Lo que estamos viendo en nuestro país deprime al más optimista, pues lejos de buscar soluciones racionales, que nos hagan superar el difícil trance en que nos encontramos, que engloba materias tan disímiles, aunque relacionadas, como las políticas, sociales, y económicas, estamos en una guerra de todos contra todos, que van desde las diatribas e insultos más duros, hasta las acusaciones de alto contenido hepático, aunque no necesariamente jurídico.
Ya no solo hay agresión verbal, escrita y hasta comunicacional mediática, entre actores políticos, sean gubernamentales o de oposición, sino también denuncias de altos decibeles entre nuestras autoridades gubernamentales, congresales, judiciales, electorales, fiscales, regionales e incluso municipales.
Se llevan hasta el máximo paroxismo las decisiones judiciales en que cualquier reunión es una conspiración cuando no una asociación para delinquir.
A cualquier imputado se le impone prisiones preventivas y preparatorias que pueden llegar a los tres años, lo que además de gravísimo es un anuncio anticipado que va a demorarse hasta que San Jan baje el dedo la investigación sobre los hechos u omisiones delictivas.
A cualquier autoridad se le imputa con falta de racionalidad jurídica, que su pariente tal o cual contrató con el Estado u ocupa un empleo público, pese a que no se ejerció influencia para ello, ni es del sector en que la autoridad tiene competencia para ello.
La reputación, prestigio y buen nombre de cualquier autoridad, se pone en juego por supuestas nimias causales, sin tener en cuenta el daño que se puede hacer por apresuramiento o por falta de prolijidad en las investigaciones iniciales, así sean periodísticas.
Nuestros legisladores siguen en la manía de considerar más y más situaciones como delictivas y, cuando ya están incursas en calificación penal, elevan inconmensurablemente las sanciones, olvidando que ellas además de ser castigo tienen motivación resocializadora.
En esta guerra de todos contra todos, nos estamos olvidando de la mejor herramienta para superar las desavenencias, los conflictos y las posiciones encontradas, que es el diálogo, la conversación, la concertación que llegue a acuerdos y hasta la transacción en que se ceden posiciones extremas para llegar a justos medios.
En nuestro país muchas veces el diálogo sincero y oportuno ha solucionado diferendos y ha evitado que escalen hasta convertirse en conflictos que son más difíciles de resolver, pero para ello se requiere bajar la intensidad de voz y la mutua efervescencia hostil.

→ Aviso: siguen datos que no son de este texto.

(** * slurm_digest: a shallow embedding of [slurm_digest/slurm_digest.py]

    The script condenses the rows of a SLURM change file into an e-mail
    digest.  This development embeds its pure core (classification of
    hosts, the four row splits, reason grouping, node-range compression
    and the two renderers) and states the properties of the digest
    specification over that embedding.

    Modelling conventions.
    - A Python [str] is a [string]; the text is taken to be ASCII, so
      [\d] is ['0'..'9'], [str.lower] acts on ['A'..'Z'] and whitespace
      is the ASCII whitespace of [str.isspace].
    - A Python [int] is a [Z].
    - A Python [dict] is an association list in insertion order (the
      order in which CPython 3.7+ iterates), updated in place.
    - A Python exception is a value of [exn] carried by [result].
    - A row, which [parse_change_file] always builds with one entry per
      key of [FIELDS], is a record of seven strings.
    - The change file is given by its lines, or by its contents, of
      which [file_lines] gives the lines as text mode yields them;
      sending the e-mail and emptying the file are left out, and the
      pretty-printer of [lxml] is a parameter.

    The first part holds the definitions: the helpers of Python, the
    functions of the script under their own names, and the notions of
    the specification.  The second part holds the properties, the
    claims of the specification, C1 to C10, and further properties of
    the script, X1 and following. *)

From Stdlib Require Import List String Ascii ZArith Bool Lia Arith.
From Stdlib Require Import Permutation Sorted DecimalString.
From Stdlib Require Decimal DecimalZ.
Import ListNotations.

Open Scope string_scope.
Open Scope Z_scope.

Set Implicit Arguments.

(** ** Exceptions *)

Inductive exn : Type :=
| IndexError
| ValueError
| KeyError.

Inductive result (A : Type) : Type :=
| OK (a : A)
| Raise (e : exn).

Arguments OK {A} a.
Arguments Raise {A} e.

Definition bind {A B : Type} (m : result A) (k : A -> result B) : result B :=
  match m with
  | OK a => k a
  | Raise e => Raise e
  end.

Definition fmap {A B : Type} (f : A -> B) (m : result A) : result B :=
  bind m (fun a => OK (f a)).

Notation "x <- m ;; k" := (bind m (fun x => k))
  (at level 61, m at next level, right associativity).

(** A [for] loop whose body may raise. *)
Fixpoint foldM {A S : Type} (body : S -> A -> result S) (l : list A) (s : S)
  : result S :=
  match l with
  | [] => OK s
  | a :: l' => s' <- body s a ;; foldM body l' s'
  end.

(** ** Python strings *)

Module Py.

Definition ascii_leb (a b : ascii) : bool := (nat_of_ascii a <=? nat_of_ascii b)%nat.

Definition in_range (lo hi c : ascii) : bool := ascii_leb lo c && ascii_leb c hi.

Definition is_digit (c : ascii) : bool := in_range "0" "9" c.
Definition is_lower (c : ascii) : bool := in_range "a" "z" c.
Definition is_upper (c : ascii) : bool := in_range "A" "Z" c.
Definition is_alnum (c : ascii) : bool := is_digit c || is_lower c || is_upper c.

(** [str.isspace] on ASCII: TAB, LF, VT, FF, CR, FS, GS, RS, US and SPACE. *)
Definition is_space (c : ascii) : bool :=
  let n := nat_of_ascii c in
  ((9 <=? n) && (n <=? 13) || (28 <=? n) && (n <=? 32))%nat.

Definition newline : ascii := ascii_of_nat 10.
Definition carriage_return : ascii := ascii_of_nat 13.
Definition tab : ascii := ascii_of_nat 9.
Definition nl : string := String newline "".
Definition dq : string := String (ascii_of_nat 34) "".
Definition tb : string := String tab "".

Definition lower_char (c : ascii) : ascii :=
  if is_upper c then ascii_of_nat (nat_of_ascii c + 32) else c.

(** [s.lower()] *)
Fixpoint lower (s : string) : string :=
  match s with
  | "" => ""
  | String c s' => String (lower_char c) (lower s')
  end.

Definition is_empty (s : string) : bool :=
  match s with "" => true | _ => false end.

Fixpoint lstrip (s : string) : string :=
  match s with
  | "" => ""
  | String c s' => if is_space c then lstrip s' else s
  end.

Fixpoint rstrip (s : string) : string :=
  match s with
  | "" => ""
  | String c s' =>
      let r := rstrip s' in
      if is_space c && is_empty r then "" else String c r
  end.

(** [s.strip()] *)
Definition strip (s : string) : string := rstrip (lstrip s).

(** [s.split()]: the maximal runs of non-whitespace characters. *)
Fixpoint words_from (s cur : string) : list string :=
  match s with
  | "" => if is_empty cur then [] else [cur]
  | String c s' =>
      if is_space c
      then (if is_empty cur then words_from s' "" else cur :: words_from s' "")
      else words_from s' (cur ++ String c "")
  end.

Definition split_ws (s : string) : list string := words_from s "".

(** [sep.join(l)] *)
Fixpoint join (sep : string) (l : list string) : string :=
  match l with
  | [] => ""
  | [x] => x
  | x :: l' => x ++ sep ++ join sep l'
  end.

(** [s.startswith(p)] *)
Definition startswith (s p : string) : bool := String.prefix p s.

(** [s.startswith((p1, ..., pn))] *)
Definition startswith_any (s : string) (ps : list string) : bool :=
  existsb (startswith s) ps.

(** The characters still to be skipped, the field being read, the rest. *)
Fixpoint split_from (sep s : string) (skip : nat) (cur : string) : list string :=
  match s with
  | "" => [cur]
  | String c s' =>
      match skip with
      | S k => split_from sep s' k cur
      | O =>
          if String.prefix sep s
          then cur :: split_from sep s' (String.length sep - 1) ""
          else split_from sep s' 0 (cur ++ String c "")
      end
  end.

(** [s.split(sep)]: an empty separator is a [ValueError]. *)
Definition split (s sep : string) : result (list string) :=
  if is_empty sep then Raise ValueError else OK (split_from sep s 0 "").

(** [s.find(c)] for a one-character needle: the first index, or [-1]. *)
Fixpoint find_from (c : ascii) (s : string) (i : Z) : Z :=
  match s with
  | "" => -1
  | String c' s' => if Ascii.eqb c c' then i else find_from c s' (i + 1)
  end.

Definition find (s : string) (c : ascii) : Z := find_from c s 0.

Fixpoint drop (n : nat) (s : string) : string :=
  match n, s with
  | O, _ => s
  | S k, "" => ""
  | S k, String _ s' => drop k s'
  end.

(** [s[i:]] for [i >= 0]; a negative start counts from the end. *)
Definition slice_from (s : string) (i : Z) : string :=
  if i <? 0
  then drop (String.length s - Z.to_nat (- i)) s
  else drop (Z.to_nat i) s.

(** [str(n)] *)
Definition str (n : Z) : string := NilZero.string_of_int (Z.to_int n).

Fixpoint zeros (n : nat) : string :=
  match n with
  | O => ""
  | S k => String "0" (zeros k)
  end.

(** [s.zfill(width)]: a leading sign stays in front of the padding. *)
Definition zfill (s : string) (width : nat) : string :=
  let fill := (width - String.length s)%nat in
  match s with
  | String c s' =>
      if Ascii.eqb c "+" || Ascii.eqb c "-"
      then String c (zeros fill ++ s')
      else zeros fill ++ s
  | "" => zeros fill
  end.

Definition digit_value (c : ascii) : Z :=
  Z.of_nat (nat_of_ascii c - nat_of_ascii "0").

(** The digits of a literal, single underscores allowed between digits;
    [after_digit] tells whether the previous character was a digit. *)
Fixpoint digits_value (s : string) (acc : Z) (after_digit : bool) : option Z :=
  match s with
  | "" => if after_digit then Some acc else None
  | String c s' =>
      if is_digit c then digits_value s' (10 * acc + digit_value c) true
      else if Ascii.eqb c "_" && after_digit then digits_value s' acc false
      else None
  end.

(** The whitespace that [int] skips around an ASCII literal: TAB, LF, VT,
    FF, CR and SPACE, and not FS, GS, RS, US as [str.strip] does. *)
Definition is_literal_space (c : ascii) : bool :=
  let n := nat_of_ascii c in
  ((9 <=? n) && (n <=? 13) || (n =? 32))%nat.

Fixpoint skip_left (s : string) : string :=
  match s with
  | "" => ""
  | String c s' => if is_literal_space c then skip_left s' else s
  end.

Fixpoint skip_right (s : string) : string :=
  match s with
  | "" => ""
  | String c s' =>
      let r := skip_right s' in
      if is_literal_space c && is_empty r then "" else String c r
  end.

(** [int(s)] in base ten: surrounding whitespace and one sign are
    accepted, anything else is a [ValueError]. *)
Definition int (s : string) : result Z :=
  let body (t : string) (sign : Z) :=
    match digits_value t 0 false with
    | Some v => OK (sign * v)
    | None => Raise ValueError
    end in
  match skip_right (skip_left s) with
  | String c t =>
      if Ascii.eqb c "-" then body t (-1)
      else if Ascii.eqb c "+" then body t 1
      else body (String c t) 1
  | "" => Raise ValueError
  end.

(** Insertion sort by a key: stable, as [sorted] is. *)
Section Sorted.
Variables (A K : Type) (key : A -> K) (leb : K -> K -> bool).

Fixpoint insert_sorted (x : A) (l : list A) : list A :=
  match l with
  | [] => [x]
  | y :: l' =>
      if leb (key y) (key x) then y :: insert_sorted x l' else x :: l
  end.

Definition sorted (l : list A) : list A :=
  fold_left (fun acc x => insert_sorted x acc) l [].
End Sorted.

End Py.

(** ** Regular expressions

    The fragment of [re] that [COMPUTE_PATTERN] is written in: a sequence
    of single-character atoms, one-or-more repetitions of an atom, and
    the end anchor. *)

Module Re.

Inductive atom : Type :=
| Lit (c : ascii)                       (* a literal character *)
| Digit                                 (* \d *)
| AnyChar                               (* .  : anything but a newline *)
| Class (ranges : list (ascii * ascii)) (* [a-z0-9] *).

Inductive item : Type :=
| One (a : atom)
| Plus (a : atom)   (* a+ *)
| EndAnchor         (* $  *).

Definition pattern : Type := list item.

Definition atom_matches (a : atom) (c : ascii) : bool :=
  match a with
  | Lit c' => Ascii.eqb c' c
  | Digit => Py.is_digit c
  | AnyChar => negb (Ascii.eqb c Py.newline)
  | Class ranges => existsb (fun r => Py.in_range (fst r) (snd r) c) ranges
  end.

(** Without [re.MULTILINE], [$] matches at the end of the string and
    just before a newline that ends the string. *)
Definition at_end (s : string) : bool :=
  match s with
  | "" => true
  | String c "" => Ascii.eqb c Py.newline
  | _ => false
  end.

(** Does the pattern match a prefix of [s]? *)
Fixpoint match_here (p : pattern) (s : string) {struct p} : bool :=
  match p with
  | [] => true
  | One a :: p' =>
      match s with
      | String c s' => atom_matches a c && match_here p' s'
      | "" => false
      end
  | Plus a :: p' =>
      (fix more (t : string) : bool :=
         match t with
         | String c t' => atom_matches a c && (match_here p' t' || more t')
         | "" => false
         end) s
  | EndAnchor :: p' => at_end s && match_here p' s
  end.

(** [re.search(p, s)] as a truth value: a match starting anywhere. *)
Fixpoint search (p : pattern) (s : string) : bool :=
  match_here p s ||
  match s with
  | "" => false
  | String _ s' => search p s'
  end.

End Re.

(** ** Module-level constants *)

(** A row of the change file: one string per key of [FIELDS]. *)
Record Row : Type := mkRow {
  notification_type : string;
  service : string;
  host : string;
  address : string;
  state : string;
  date_time : string;
  additional_info : string
}.

(** [FIELDS.keys()], in the order of the dictionary literal. *)
Definition FIELDS_keys : list string :=
  ["NOTIFICATION TYPE"; "SERVICE"; "HOST"; "ADDRESS"; "STATE"; "DATE/TIME";
   "ADDITIONAL INFO"].

(** The row as the list that the script holds: [row[FIELDS[k]]] for each key. *)
Definition row_fields (r : Row) : list string :=
  [notification_type r; service r; host r; address r; state r; date_time r;
   additional_info r].

(** [COMPUTE_PATTERN = "n0\d\d\d.[a-z0-9]+$"] *)
Definition COMPUTE_PATTERN : Re.pattern :=
  [Re.One (Re.Lit "n"); Re.One (Re.Lit "0");
   Re.One Re.Digit; Re.One Re.Digit; Re.One Re.Digit;
   Re.One Re.AnyChar;
   Re.Plus (Re.Class [("a", "z"); ("0", "9")]);
   Re.EndAnchor]%char.

Definition NODE_NUM_DIGITS : nat := 4.

(** ** Dictionaries *)

Module Dict.

Section Dict.
Variable V : Type.

Definition t : Type := list (string * V).

Definition keys (d : t) : list string := map fst d.

(** [k in d.keys()] *)
Definition contains (d : t) (k : string) : bool :=
  existsb (String.eqb k) (keys d).

Fixpoint get (d : t) (k : string) : option V :=
  match d with
  | [] => None
  | (k', v) :: d' => if String.eqb k k' then Some v else get d' k
  end.

(** [d[k]] *)
Definition getitem (d : t) (k : string) : result V :=
  match get d k with
  | Some v => OK v
  | None => Raise KeyError
  end.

Recordemos que muchas veces para acercar a las partes en posiciones encontradas, se ha necesitado la intervención de facilitadores y de escenarios apropiados. No olvidemos por ejemplo que el Acuerdo Nacional fue un escenario más que calificado, para ayudar a arribar a compromisos y fijar metas comunes. Hemos tenido facilitadores como la propia Iglesia, sin olvidar a personas calificadas de alto predicamento, pero que en estos aciagos tiempos carecemos, puesto que hasta quienes han presidido nuestra Nación se encuentran con acusaciones cuando no graves procedimientos judiciales.
Los organismos internacionales también han ayudado. Rememoremos su actuación ante los difíciles momentos vividos en 1992 y 2000, por lo que la visita de la OEA puede ser una ventaja de oportunidad. Dejemos de ser un país de desconcertada gente como alguna vez, según cuentan, dijo Nicolás de Piérola.